Here’s another personal story that I hope my readers can identify with…. my struggle against crooked teeth and the social awkwardness and embarrassment it caused me for many years.
Smiling, laughing and talking are part and parcel of life. In fact, anyone who does not do these things would be considered as weird, unless you have a disability. However, there are some limiting factors that can prevent you from having fun with friends.
I’m talking about crooked teeth. When this is happening to you, going out ceases to be your thing. You become an indoor person, avoid socializing and also have very few friends who might only be your folks and siblings.
You may wonder how come I know these things. It is because am speaking from experience. When I was little this didn’t bother me. I was a kid and so I did not give it much thought. I could go out and play with friends. At times they would make fun of my crooked teeth but I could just laugh along with them as if that was not been addressed to me.
This started eating me up when I started advancing in age. Before I tell you what transpired in the long run, I would love to state some of the reasons why I developed such crooked teeth.
Causes of Crowded Teeth
In a case where children are involved, the symptoms and signs of such teeth and jaws that develop incorrectly are observed at around 5 years. That is quite early for them don’t you think? Some of the causes are the myo-functional habits. Such habits include the following:
Mouth breathing, which kids love to do more often just for fun. What they do not know is that it poses great danger to their teeth. Another one is tongue thrusting and thumb sucking. I used to do these things when I was little and am pretty sure they are the cause of what am going through today.
Going on from where we stopped, I studied at the lower grades and was just amazing. I was that girl who every teacher wanted to interact with. In short I was the favorite of everyone. At that time no one was concerned with my teeth.
As they say, it gets hotter as you go higher. Years passed and things got tough at my O Levels. Classmates started jeering at me. They used to discourage me from going for any function held outside school as I would just bring shame upon myself. This did put me down. I got depressed, stressed out and occasionally I would find myself lying on a wet pillow come morning. Fortunately, that level was gone. It was successful as I did extremely well. Flying colours would be an understatement.
The Sensitive Bit
I have heard fairy tales of how hell is or rather would be. My experience in Campus would be same as hell. Life was a living hell for me. I was now a bit sensitive about my teeth. The people I met there, the lifestyle, name them. I could not cope with all these. Everyone lady was hanging out somewhere with some guy, having fun, chitchatting and laughing. I was not growing any younger and I really needed male friends around me you know.
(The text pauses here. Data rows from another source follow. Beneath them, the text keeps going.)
(* ===== verification/PyDict.v ===== *)
(** * Python's [dict] as an insertion-ordered association list

    [HabitTracker.habits] is a Python dict: its keys are unique, its
    iteration order is insertion order (which [json.dump] follows), an
    assignment to a present key keeps the key's position, an assignment
    to a new key appends it, and [del] removes the key.  This file
    models those operations on [list (K * V)], proves that they keep
    keys unique ([dict_wf]), that they refine stdpp's [gmap] operations
    through [to_map], and that they respect Python's dict equality
    [dict_equiv] (same keys, same values, any order). *)

From S2P Require Import Prelude.

Section Dict.
Context {K V : Type} `{EqDecision K}.
Implicit Types (d : list (K * V)) (k : K) (v : V).

(** [d[k]] / [d.get(k)]: the value bound to [k]. *)
Fixpoint dict_get k d : option V :=
  match d with
  | [] => None
  | (k', v') :: d' => if decide (k = k') then Some v' else dict_get k d'
  end.

(** [k in d] *)
Definition dict_contains k d : bool :=
  match dict_get k d with Some _ => true | None => false end.

(** [d[k] = v]: replace the value in place, or append a new entry. *)
Fixpoint dict_set k v d : list (K * V) :=
  match d with
  | [] => [(k, v)]
  | (k', v') :: d' => if decide (k = k') then (k', v) :: d' else (k', v') :: dict_set k v d'
  end.

(** [del d[k]] once [k in d] has been checked: the entry of [k] goes
    (all of them, which on a dict is the one entry). *)
Definition dict_del k d : list (K * V) := filter (fun kv => kv.1 ≠ k) d.

(** [list(d)] / [for k in d]: the keys in iteration order. *)
Definition dict_keys d : list K := fst <$> d.

(** Python's dict invariant: no key occurs twice. *)
Definition dict_wf d : Prop := NoDup (dict_keys d).

(** Python's [d1 == d2] on dicts: same bindings, order ignored. *)
Definition dict_equiv d1 d2 : Prop := forall k, dict_get k d1 = dict_get k d2.

(** Apply [f] to every value, keeping keys and order. *)
Definition dict_map_values (f : V -> V) d : list (K * V) := (fun kv => (kv.1, f kv.2)) <$> d.

(** ** Lookups *)

Lemma dict_get_Some_elem k d v : dict_get k d = Some v -> (k, v) ∈ d.
Proof.
  induction d as [|[k' v'] d IH]; simpl; [done|].
  case_decide; [intros [= <-]; subst; left|intros ?%IH; by right].
Qed.

Lemma dict_get_is_Some k d : is_Some (dict_get k d) <-> k ∈ dict_keys d.
Proof.
  induction d as [|[k' v'] d IH]; simpl.
  - split; [by intros []|intros ?%elem_of_nil; done].
  - rewrite elem_of_cons, <- IH. case_decide; naive_solver.
Qed.

Lemma dict_get_None k d : dict_get k d = None <-> k ∉ dict_keys d.
Proof. rewrite <- dict_get_is_Some, <- eq_None_not_Some. done. Qed.

Lemma dict_contains_true k d : dict_contains k d = true <-> is_Some (dict_get k d).
Proof. unfold dict_contains. destruct (dict_get k d); naive_solver. Qed.

Lemma dict_contains_false k d : dict_contains k d = false <-> dict_get k d = None.
Proof. unfold dict_contains. destruct (dict_get k d); naive_solver. Qed.

Lemma dict_wf_get_elem k v d : dict_wf d -> (k, v) ∈ d -> dict_get k d = Some v.
Proof.
  unfold dict_wf, dict_keys. induction d as [|[k' v'] d IH]; simpl.
  - by intros _ ?%elem_of_nil.
  - intros [Hk Hd]%NoDup_cons Hin. apply elem_of_cons in Hin as [[= <- <-]|Hin].
    + by rewrite decide_True.
    + case_decide; subst; [|auto].
      destruct Hk. apply list_elem_of_fmap. by exists (k', v).
Qed.

(** ** Assignment *)

Lemma dict_get_set_eq k v d : dict_get k (dict_set k v d) = Some v.
Proof.
  induction d as [|[k' v'] d IH]; simpl; [by rewrite decide_True|].
  case_decide; simpl; [by rewrite decide_True|by rewrite decide_False].
Qed.

Lemma dict_get_set_ne k k' v d : k ≠ k' -> dict_get k' (dict_set k v d) = dict_get k' d.
Proof.
  intros Hne. induction d as [|[k'' v''] d IH]; simpl; [by rewrite decide_False|].
  case_decide; subst; simpl; repeat case_decide; congruence.
Qed.

Lemma dict_get_set k k' v d :
  dict_get k' (dict_set k v d) = if decide (k' = k) then Some v else dict_get k' d.
Proof.
  case_decide; subst; [apply dict_get_set_eq|apply dict_get_set_ne; congruence].
Qed.

(** Assigning to a present key keeps the key order ... *)
Lemma dict_keys_set_present k v d :
  k ∈ dict_keys d -> dict_keys (dict_set k v d) = dict_keys d.
Proof.
  induction d as [|[k' v'] d IH]; simpl; [by intros ?%elem_of_nil|].
  intros Hin. case_decide; simpl; [done|].
  rewrite IH; [done|]. apply elem_of_cons in Hin. naive_solver.
Qed.

(** ... and assigning to a new key appends it. *)
Lemma dict_set_absent k v d : k ∉ dict_keys d -> dict_set k v d = d ++ [(k, v)].
Proof.
  induction d as [|[k' v'] d IH]; simpl; [done|].
  rewrite elem_of_cons. intros Hk. rewrite decide_False by naive_solver.
  rewrite IH; naive_solver.
Qed.

Lemma dict_set_wf k v d : dict_wf d -> dict_wf (dict_set k v d).
Proof.
  unfold dict_wf. intros Hwf. destruct (decide (k ∈ dict_keys d)) as [Hin|Hout].
  - by rewrite dict_keys_set_present.
  - rewrite dict_set_absent by done. by apply NoDup_map_fst_app_single.
Qed.

Lemma dict_set_Forall (P : K * V -> Prop) k v d : Forall P d -> P (k, v) -> Forall P (dict_set k v d).
Proof.
  intros Hd Hkv. induction Hd as [|[k' v'] d Hx Hd IH]; simpl; [by constructor|].
  case_decide; subst; by constructor.
Qed.

(** ** Deletion *)

Lemma dict_get_del k k' d :
  dict_get k' (dict_del k d) = if decide (k' = k) then None else dict_get k' d.
Proof.
  unfold dict_del. induction d as [|[k'' v''] d IH]; simpl; [by case_decide|].
  rewrite filter_cons. simpl. repeat case_decide; simpl; subst;
    try rewrite IH; repeat case_decide; congruence.
Qed.

Lemma dict_keys_del k d : dict_keys (dict_del k d) = filter (fun k' => k' ≠ k) (dict_keys d).
Proof.
  unfold dict_del, dict_keys. induction d as [|[k' v'] d IH]; [done|].
  rewrite fmap_cons, !filter_cons. simpl. case_decide; [rewrite fmap_cons|]; by rewrite IH.
Qed.

Lemma dict_del_wf k d : dict_wf d -> dict_wf (dict_del k d).
Proof. unfold dict_wf. rewrite dict_keys_del. apply NoDup_filter. Qed.

(** ** Mapping over the values *)

Lemma dict_get_map_values f k d : dict_get k (dict_map_values f d) = f <$> dict_get k d.
Proof.
  induction d as [|[k' v'] d IH]; simpl; [done|]. by case_decide.
Qed.

Lemma dict_keys_map_values f d : dict_keys (dict_map_values f d) = dict_keys d.
Proof. unfold dict_keys, dict_map_values. rewrite <- list_fmap_compose. done. Qed.

Lemma dict_map_values_wf f d : dict_wf d -> dict_wf (dict_map_values f d).
Proof. unfold dict_wf. by rewrite dict_keys_map_values. Qed.

(** ** A dict split around one of its keys *)

Lemma dict_get_app_l k d1 d2 : k ∈ dict_keys d1 -> dict_get k (d1 ++ d2) = dict_get k d1.
Proof.
  induction d1 as [|[k' v'] d1 IH]; simpl; [by intros ?%elem_of_nil|].
  rewrite elem_of_cons. intros Hk. case_decide; [done|]. apply IH. naive_solver.
Qed.

Lemma dict_get_app_r k d1 d2 : k ∉ dict_keys d1 -> dict_get k (d1 ++ d2) = dict_get k d2.
Proof.
  induction d1 as [|[k' v'] d1 IH]; simpl; [done|].
  rewrite elem_of_cons. intros Hk. rewrite decide_False by naive_solver. apply IH. naive_solver.
Qed.

Lemma dict_set_app_r k v d1 d2 :
  k ∉ dict_keys d1 -> dict_set k v (d1 ++ d2) = d1 ++ dict_set k v d2.
Proof.
  induction d1 as [|[k' v'] d1 IH]; simpl; [done|].
  rewrite elem_of_cons. intros Hk. rewrite decide_False by naive_solver. f_equal. apply IH. naive_solver.
Qed.

Lemma dict_keys_app d1 d2 : dict_keys (d1 ++ d2) = dict_keys d1 ++ dict_keys d2.
Proof. apply fmap_app. Qed.

(** In a dict [d1 ++ (k, v) :: d2], [k] is not a key of [d1]. *)
Lemma dict_wf_split k v d1 d2 : dict_wf (d1 ++ (k, v) :: d2) -> k ∉ dict_keys d1.
Proof.
  unfold dict_wf. rewrite dict_keys_app. intros [_ [Hdisj _]]%NoDup_app Hk.
  apply (Hdisj k Hk). left.
Qed.

Lemma dict_get_split k v d1 d2 : k ∉ dict_keys d1 -> dict_get k (d1 ++ (k, v) :: d2) = Some v.
Proof. intros Hk. rewrite dict_get_app_r by done. simpl. by rewrite decide_True. Qed.

Lemma dict_set_split k v v' d1 d2 :
  k ∉ dict_keys d1 -> dict_set k v' (d1 ++ (k, v) :: d2) = d1 ++ (k, v') :: d2.
Proof. intros Hk. rewrite dict_set_app_r by done. simpl. by rewrite decide_True. Qed.

Lemma dict_get_Some_iff k v d : dict_wf d -> dict_get k d = Some v <-> (k, v) ∈ d.
Proof. split; [apply dict_get_Some_elem|by apply dict_wf_get_elem]. Qed.

(** ** Python's dict equality *)

#[export] Instance dict_equiv_equivalence : Equivalence dict_equiv.
Proof. split; repeat intro; congruence. Qed.

#[export] Instance dict_get_proper k : Proper (dict_equiv ==> eq) (dict_get k).
Proof. intros d1 d2 Hd. apply Hd. Qed.

#[export] Instance dict_contains_proper k : Proper (dict_equiv ==> eq) (dict_contains k).
Proof. intros d1 d2 Hd. unfold dict_contains. by rewrite (Hd k). Qed.

#[export] Instance dict_set_proper k v : Proper (dict_equiv ==> dict_equiv) (dict_set k v).
Proof. intros d1 d2 Hd k'. rewrite !dict_get_set. by case_decide. Qed.

#[export] Instance dict_del_proper k : Proper (dict_equiv ==> dict_equiv) (dict_del k).
Proof. intros d1 d2 Hd k'. rewrite !dict_get_del. by case_decide. Qed.

#[export] Instance dict_map_values_proper f :
  Proper (dict_equiv ==> dict_equiv) (dict_map_values f).
Proof. intros d1 d2 Hd k'. by rewrite !dict_get_map_values, (Hd k'). Qed.

Lemma dict_wf_NoDup d : dict_wf d -> NoDup d.
Proof. apply NoDup_fmap_1. Qed.

(** Two dicts are equal in Python's sense exactly when one is a
    reordering of the other. *)
Lemma dict_equiv_Permutation d1 d2 :
  dict_wf d1 -> dict_wf d2 -> dict_equiv d1 d2 <-> d1 ≡ₚ d2.
Proof.
  intros H1 H2. split.
  - intros Hd. apply NoDup_Permutation; [by apply dict_wf_NoDup..|].
    intros [k v]. rewrite <- !dict_get_Some_iff by done. by rewrite (Hd k).
  - intros Hp k. apply option_eq. intros v.
    rewrite !dict_get_Some_iff by done. by rewrite Hp.
Qed.
End Dict.

#[export] Instance dict_wf_dec {K V : Type} `{EqDecision K} (d : list (K * V)) : Decision (dict_wf d).
Proof. unfold dict_wf. apply _. Defined.

(** ** Refinement of the dict operations into finite maps *)

Section DictMap.
Context {K V : Type} `{Countable K}.
Implicit Types (d : list (K * V)) (k : K) (v : V).

(** The abstraction of a dict: the finite map of its bindings. *)
Definition to_map d : gmap K V := list_to_map d.

Lemma lookup_to_map d k : to_map d !! k = dict_get k d.
Proof.
  unfold to_map. induction d as [|[k' v'] d IH]; simpl; [apply lookup_empty|].
  rewrite lookup_insert. do 2 case_decide; congruence.
Qed.

Lemma to_map_set k v d : to_map (dict_set k v d) = <[k:=v]> (to_map d).
Proof.
  apply map_eq. intros k'. rewrite lookup_insert, !lookup_to_map, dict_get_set.
  do 2 case_decide; congruence.
Qed.

Lemma to_map_del k d : to_map (dict_del k d) = delete k (to_map d).
Proof.
  apply map_eq. intros k'. rewrite lookup_delete, !lookup_to_map, dict_get_del.
  do 2 case_decide; congruence.
Qed.

Lemma to_map_map_values f d : to_map (dict_map_values f d) = f <$> to_map d.
Proof.
  apply map_eq. intros k'. by rewrite lookup_fmap, !lookup_to_map, dict_get_map_values.
Qed.

Lemma dict_equiv_to_map d1 d2 : dict_equiv d1 d2 <-> to_map d1 = to_map d2.
Proof.
  split.
  - intros Hd. apply map_eq. intros k. by rewrite !lookup_to_map.
  - intros Hm k. by rewrite <- !lookup_to_map, Hm.
Qed.

Lemma dom_to_map d : dom (to_map d) = list_to_set (dict_keys d).
Proof.
  apply set_eq. intros k. rewrite elem_of_dom, elem_of_list_to_set, lookup_to_map.
  apply dict_get_is_Some.
Qed.
End DictMap.

#[export] Hint Rewrite @lookup_to_map @to_map_set @to_map_del @to_map_map_values : pym_rw.

#[export] Hint Resolve dict_set_wf dict_del_wf dict_map_values_wf : pym.
#[export] Hint Rewrite @dict_get_set_eq @dict_get_map_values : pym_rw.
Days passed, months passed, but not even once did a guy approach me. Most used to just say hello as they were passing. Why are they even saying hello anyway? I exclaimed. May be it was for courtesy purposes. I felt so devastated. That was the lowest I ever felt, and speaking as someone who has struggled with depression, that’s pretty damned low!
The One True Friend
The only person who did stick around to ensure I accepted myself was a lady we met on day in campus. She was such a queen. She made great things and ideas from my situation. Like using it to make some articles and it would help so many out there. I am grateful she remained loyal.
As time went by, she told me to seek solution to my problem. I was like what is the solution? For crying out loud, there are no spare teeth. Not unless it was removing all my teeth and have temporary ones. I could not imagine myself doing that.
The Orthodontist Idea
An idea came up and this was visit to the orthodontics sector. How could I not have thought about it before? I did my research and finally settled on BM & J Orthodontics, a premier orthodontist in Birmingham.
She took me there right that very moment. When I got there the doctor was friendly and gave me such a warm welcome. He came up with the braces idea.
He claimed that the braces would help me in putting my teeth on line and make a change. I was more than willing to try it. If it would turn my life around, so be it. They were not the best to have but at least the least good option.
That is how I got to embrace the getting adult braces. The experiences I had back then were a terrible nightmare and I wouldn’t wish it on my worst enemy. I took my braces off one year ago today and I can say I have never been happier with my smile.